With that, I’d like to turn the call over to our Chairman and CEO, Michael Neidorff. Michael
Thank you, Ed. Good morning everyone. And thank you for joining Centene’s fourth quarter and full year 2012 earnings call. In general, fourth quarter results were consistent with our guidance provided at the December 14’s investor day when excluding higher than expected flu costs.
I will provide more color on the flu epidemic shortly. My comments today will include an update on the key issues and other topics discussed at our investor day. I will also talk about our recently announced acquisition Acaria, a strategically important specialty pharmacy organization. I will then turn the call over to Bill for details on our fourth quarter and full year 2012 financial results.

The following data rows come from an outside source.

(* ===== verification/MakBlock.v ===== *)
(** * Makalu: allocation of blocks

    [makalu_block.c]: free lists of runs of blocks by size, splitting and coalescing, and the
    growth of the heap. *)

From S2P Require Import Prelude MakHdr.

(** ** Constants *)

Definition UNIQUE_THRESHOLD : Z := 32.
Definition HUGE_THRESHOLD : Z := 256.
Definition FL_COMPRESSION : Z := 8.
Definition N_HBLK_FLS : Z := (HUGE_THRESHOLD - UNIQUE_THRESHOLD) / FL_COMPRESSION + UNIQUE_THRESHOLD.
Definition FL_UNKNOWN : Z := -1.
Definition MAXOBJBYTES : Z := 2048.
Definition RESTARTING_OFFLINE : Z := 10.
Definition STATE_NONE : Z := 0.
Definition STATE_INCONSISTENT : Z := 2.
Definition MAK_page_size : Z := 4096.
Definition MAK_free_space_divisor : Z := 3.

(** The kinds of objects: the descriptor template and whether the size is added to it. *)
Record obj_kind := mkKind { ok_descriptor : Z; ok_relocate_descr : bool }.
Definition MAK_obj_kinds : list obj_kind := [mkKind 0 false; mkKind 0 true].

(** Conversion to [signed_word]. *)
Definition s64 (x : Z) : Z := (x + 2 ^ 63) mod 2 ^ 64 - 2 ^ 63.

Section heap.
Context `{!PersistentMem}.

Definition set_free (f : free_lists -> free_lists) : stM heap unit := cmod (fun s => set_hfree (f (hfree s)) s).

Definition fl_get (i : Z) : stM heap Z := fun s =>
  match MAK_hblkfreelist (hfree s) !! Z.to_nat i with Some x => Ok (x, s) | None => Err UB_access end.
Definition fl_set (i v : Z) : stM heap unit :=
  set_free (fun f => mkFree (<[Z.to_nat i := v]> (MAK_hblkfreelist f)) (MAK_free_bytes f) (MAK_large_free_bytes f)).
Definition INCR_FREE_BYTES (i d : Z) : stM heap unit :=
  set_free (fun f => mkFree (MAK_hblkfreelist f) (alter (fun b => u64 (b + d)) (Z.to_nat i) (MAK_free_bytes f)) (MAK_large_free_bytes f)).
Definition add_large_free_bytes (d : Z) : stM heap unit :=
  set_free (fun f => mkFree (MAK_hblkfreelist f) (MAK_free_bytes f) (u64 (MAK_large_free_bytes f + d))).

Definition mark_inconsistent : stM heap unit :=
  cmod (fun s => if MAK_persistent_state s =? STATE_NONE then set_persistent_state STATE_INCONSISTENT s else s).

(** ** Free lists *)

(** [while (0 != phdr && IS_FORWARDING_ADDR_OR_NIL(phdr))] of [MAK_free_block_ending_at]. *)
Fixpoint follow_counts (fuel : nat) (p phdr : Z) : stM heap (Z * Z) :=
  match fuel with
  | O => cfail OutOfFuel
  | S fuel' =>
      if negb (phdr =? 0) && IS_FORWARDING_ADDR_OR_NIL phdr then
        let p' := p - phdr * HBLKSZ in
        phdr' <- HDR p';
        follow_counts fuel' p' phdr'
      else cret (p, phdr)
  end.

At our December investor day, we noted higher than expected medical costs associated with a much earlier than normal and more intense flu season particularly in Texas, which is our largest market. At that time we took down our 2012 guidance by approximately $0.15 to $0.18 per share to account for additional flu costs. However the flu hit even harder in the fourth quarter than originally anticipated. The fourth quarter included an incremental $0.30 flu costs compared to the fourth quarter of 2011. That was $0.11 above our expectations.
Our initial read of January indicates a flu costs are similar to the levels experienced in December 2012. Our original planning anticipated higher flu costs in the first quarter of 2013 compared to the fourth quarter of 2012. Flu related costs are just one component of our total medical costs. Additionally, the most recent CDC data suggests that the flu season peaked in mid-January. Recognizing this we have not changed our annual guidance.
Next Kentucky, we believe the state’s Medicaid program is not sustainable in its current form due to structural and policy flaws. The Kentucky loss was $1.71 per share in 2012. In October of 2012, Centene notified the Kentucky cabinet for health and family services that it was exercising a contractual right that it believes allows the company to terminate its Medicaid managed care contract effective July 5 2013.
Centene has also filed a formal dispute with the cabinet for damages incurred under the contract. That dispute is currently on appeal to the finance and administration cabinet. In addition, Centene has filed a lawsuit in Franklin Circuit Court against the Commonwealth of Kentucky seeking declaratory relief. On January 23, 2013 the Franklin Circuit Court denied the Commonwealth’s motion to dismiss the case and retain jurisdiction of the lawsuit. The court stayed proceeds pending a formal written determination by the finance and administration cabinet, which is expected in late March. Recognizing that this case an administrative appeal and litigation we will make no further comments.
On the Texas, as we discussed at our December investor day, we experienced higher than expected medical costs in the fourth quarter in Texas. This was related to the off-cycle transfer of high acuity members in Hidalgo service area from (inaudible). In addition, we experienced higher than anticipated utilization in in the in-patient category in the rural service area. The 4% state-wide rating increase effective September 1 did not reflect the impact of these two issues. The Texas legislature is currently in session and supplemental funding for the Medicaid program is expected to be passed in the first quarter. We continue to work with the state to obtain and ensure premium adequacy.